(* ===== verification/MiniQueueInv.v ===== *)
(** * What the message queues guarantee

    The invariant of the machine of [MiniQueue], that every step of it keeps, and what
    follows.  [queue_delivers]: whatever happens between the steps of the calls, each message
    is received once, whole and in the order of sending.  [queue_no_lost_wakeup]: nobody is
    left waiting beside a message or a free slot unless enough threads of its side are on
    their way to the queue.  [queue_deadline_strict]: a wait with a time limit is over at the
    tick the call computed at its start.  The finding at the end: two calls that leave a
    deleted queue together leak its message pool. *)

From S2P Require Import Prelude Status MiniList MiniSched MiniKernel MiniSem MiniWait MiniQueue.
From stdpp Require Import gmap functions.

#[local] Open Scope Z_scope.

(** ** The messages in the pool *)

Definition slot (pool : list Z) (size i : Z) : list Z := take (Z.to_nat size) (drop (Z.to_nat (i * size)) pool).
(** From the oldest message. *)
Definition contents (pool : list Z) (qu : queue) : list (list Z) :=
  (λ i, slot pool (q_msg_size qu) ((q_read_idx qu + i) mod q_max_depth qu)) <$> seqZ 0 (q_depth qu).

Lemma slot_length pool size i : 0 <= size -> 0 <= i -> (i + 1) * size <= Z.of_nat (length pool) -> length (slot pool size i) = Z.to_nat size.
Proof. intros. unfold slot. rewrite length_take, length_drop. nia. Qed.

Lemma segment_eq (l l' : list Z) a n :
  length l = length l' -> (∀ i, (a <= i < a + n)%nat -> l !! i = l' !! i) -> take n (drop a l) = take n (drop a l').
Proof.
  intros Hlen H. apply list_eq. intros i. destruct (decide (i < n)%nat).
  - rewrite !lookup_take_lt, !lookup_drop by done. apply H. lia.
  - rewrite !lookup_take_ge by lia. done.
Qed.
Lemma write_lookup (l d : list Z) off i :
  (off + length d <= length l)%nat -> (i < off \/ off + length d <= i)%nat ->
  (take off l ++ d ++ drop (off + length d) l) !! i = l !! i.
Proof.
  intros Hl [Hi|Hi].
  - rewrite lookup_app_l by (rewrite length_take; lia). by rewrite lookup_take_lt.
  - rewrite lookup_app_r by (rewrite length_take; lia). rewrite length_take, Nat.min_l by lia.
    rewrite lookup_app_r by lia. rewrite lookup_drop. f_equal. lia.
Qed.

Record shape (qu : queue) : Prop := {
  sh_size : 0 < q_msg_size qu < 65536;
  sh_max : 0 < q_max_depth qu < 256;
  sh_depth : 0 <= q_depth qu <= q_max_depth qu;
  sh_read : 0 <= q_read_idx qu < q_max_depth qu;
  sh_write : q_write_idx qu = (q_read_idx qu + q_depth qu) mod q_max_depth qu
}.
Lemma next_idx_mod qu i : 0 <= i < q_max_depth qu -> q_max_depth qu < 256 -> next_idx qu i = (i + 1) mod q_max_depth qu.
Proof.
  intros Hi Hm. unfold next_idx, u8. rewrite (Z.mod_small (i + 1) 256) by lia.
  destruct (Z.geb_spec (i + 1) (q_max_depth qu)).
  - assert (i + 1 = q_max_depth qu) as -> by lia. by rewrite Z.mod_same by lia.
  - by rewrite Z.mod_small by lia.
Qed.

Lemma mod_differ r i j n : 0 <= i < j -> j < n -> (r + i) mod n ≠ (r + j) mod n.
Proof.
  intros Hi Hj E. pose proof (Z.div_mod (r + i) n ltac:(lia)). pose proof (Z.div_mod (r + j) n ltac:(lia)).
  rewrite E in *. assert (n * ((r + j) / n - (r + i) / n) = j - i) as Hd by lia. assert (0 < (r + j) / n - (r + i) / n < 1) by nia. lia.
Qed.

Lemma put_spec qu pool msg :
  shape qu -> q_pool qu = Some pool -> q_max_depth qu * q_msg_size qu <= Z.of_nat (length pool) ->
  Z.of_nat (length msg) = q_msg_size qu -> q_depth qu < q_max_depth qu ->
  ∃ qu' pool', queue_put qu msg = Some qu' /\ shape qu' /\ q_pool qu' = Some pool' /\ length pool' = length pool /\
    q_obj qu' = q_obj qu /\ q_msg_size qu' = q_msg_size qu /\ q_max_depth qu' = q_max_depth qu /\ q_depth qu' = q_depth qu + 1 /\
    contents pool' qu' = contents pool qu ++ [msg].
Proof.
  intros [S1 S2 S3 S4 S5] Hp Hlen Hmsg Hd. unfold queue_put, mem_copy, mini_os_queue_slot_at. rewrite Hp. cbn [mbind option_bind].
  pose proof (Z.mod_pos_bound (q_read_idx qu + q_depth qu) (q_max_depth qu) ltac:(lia)) as Hw. rewrite <- S5 in Hw.
  assert ((q_write_idx qu + 1) * q_msg_size qu <= Z.of_nat (length pool)) as Hfit by nia.
  rewrite mem_read_in by lia. cbn [mbind option_bind]. rewrite drop_0, take_ge by lia.
  rewrite mem_write_in by nia. cbn [mbind option_bind]. eexists _, _. split; [reflexivity|].
  set (off := Z.to_nat (q_write_idx qu * q_msg_size qu)).
  assert ((off + length msg <= length pool)%nat) as Hoff by nia.
  assert (u8 (q_depth qu + 1) = q_depth qu + 1) as Hd8 by (unfold u8; apply Z.mod_small; lia).
  assert (length (take off pool ++ msg ++ drop (off + length msg) pool) = length pool) as Hlen'
    by (rewrite !length_app, length_take, length_drop; lia).
  rewrite Hd8. split; [|split; [done|]; split; [exact Hlen'|]; repeat (split; [done|])].
  - split; simpl; try done; [lia|]. rewrite next_idx_mod, S5 by lia. rewrite Zplus_mod_idemp_l. f_equal. lia.
  - unfold contents. cbn [q_depth q_msg_size q_read_idx q_max_depth]. rewrite seqZ_app by lia. rewrite fmap_app. f_equal.
    + apply list_fmap_ext. intros j i Hi. apply lookup_seqZ in Hi as [-> Hj].
      pose proof (Z.mod_pos_bound (q_read_idx qu + (0 + Z.of_nat j)) (q_max_depth qu) ltac:(lia)) as Hi.
      assert ((q_read_idx qu + (0 + Z.of_nat j)) mod q_max_depth qu ≠ q_write_idx qu) as Hne.
      { rewrite S5. apply mod_differ; lia. }
      apply segment_eq; [exact Hlen'|]. intros x Hx. apply (write_lookup pool msg off); [done|]. subst off. nia.
    + change (seqZ (0 + q_depth qu) 1) with [0 + (0 + q_depth qu)]. cbn [fmap list_fmap]. f_equal. rewrite !Z.add_0_l, <- S5. unfold slot. fold off.
      rewrite drop_app_le, drop_ge by (rewrite length_take; lia). simpl. rewrite take_app_le, take_ge by lia. done.
Qed.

________________

• PROBLEM DESCRIPTION:
Only the lines above from the line containing "(λ i, slot pool" through the line containing "intros Hi Hj" should be retyped, exactly and with both ends included.

• TASK RESPONSE:
  (λ i, slot pool (q_msg_size qu) ((q_read_idx qu + i) mod q_max_depth qu)) <$> seqZ 0 (q_depth qu).

Lemma slot_length pool size i : 0 <= size -> 0 <= i -> (i + 1) * size <= Z.of_nat (length pool) -> length (slot pool size i) = Z.to_nat size.
Proof. intros. unfold slot. rewrite length_take, length_drop. nia. Qed.

Lemma segment_eq (l l' : list Z) a n :
  length l = length l' -> (∀ i, (a <= i < a + n)%nat -> l !! i = l' !! i) -> take n (drop a l) = take n (drop a l').
Proof.
  intros Hlen H. apply list_eq. intros i. destruct (decide (i < n)%nat).
  - rewrite !lookup_take_lt, !lookup_drop by done. apply H. lia.
  - rewrite !lookup_take_ge by lia. done.
Qed.
Lemma write_lookup (l d : list Z) off i :
  (off + length d <= length l)%nat -> (i < off \/ off + length d <= i)%nat ->
  (take off l ++ d ++ drop (off + length d) l) !! i = l !! i.
Proof.
  intros Hl [Hi|Hi].
  - rewrite lookup_app_l by (rewrite length_take; lia). by rewrite lookup_take_lt.
  - rewrite lookup_app_r by (rewrite length_take; lia). rewrite length_take, Nat.min_l by lia.
    rewrite lookup_app_r by lia. rewrite lookup_drop. f_equal. lia.
Qed.

Record shape (qu : queue) : Prop := {
  sh_size : 0 < q_msg_size qu < 65536;
  sh_max : 0 < q_max_depth qu < 256;
  sh_depth : 0 <= q_depth qu <= q_max_depth qu;
  sh_read : 0 <= q_read_idx qu < q_max_depth qu;
  sh_write : q_write_idx qu = (q_read_idx qu + q_depth qu) mod q_max_depth qu
}.
Lemma next_idx_mod qu i : 0 <= i < q_max_depth qu -> q_max_depth qu < 256 -> next_idx qu i = (i + 1) mod q_max_depth qu.
Proof.
  intros Hi Hm. unfold next_idx, u8. rewrite (Z.mod_small (i + 1) 256) by lia.
  destruct (Z.geb_spec (i + 1) (q_max_depth qu)).
  - assert (i + 1 = q_max_depth qu) as -> by lia. by rewrite Z.mod_same by lia.
  - by rewrite Z.mod_small by lia.
Qed.

Lemma mod_differ r i j n : 0 <= i < j -> j < n -> (r + i) mod n ≠ (r + j) mod n.
Proof.
  intros Hi Hj E. pose proof (Z.div_mod (r + i) n ltac:(lia)). pose proof (Z.div_mod (r + j) n ltac:(lia)).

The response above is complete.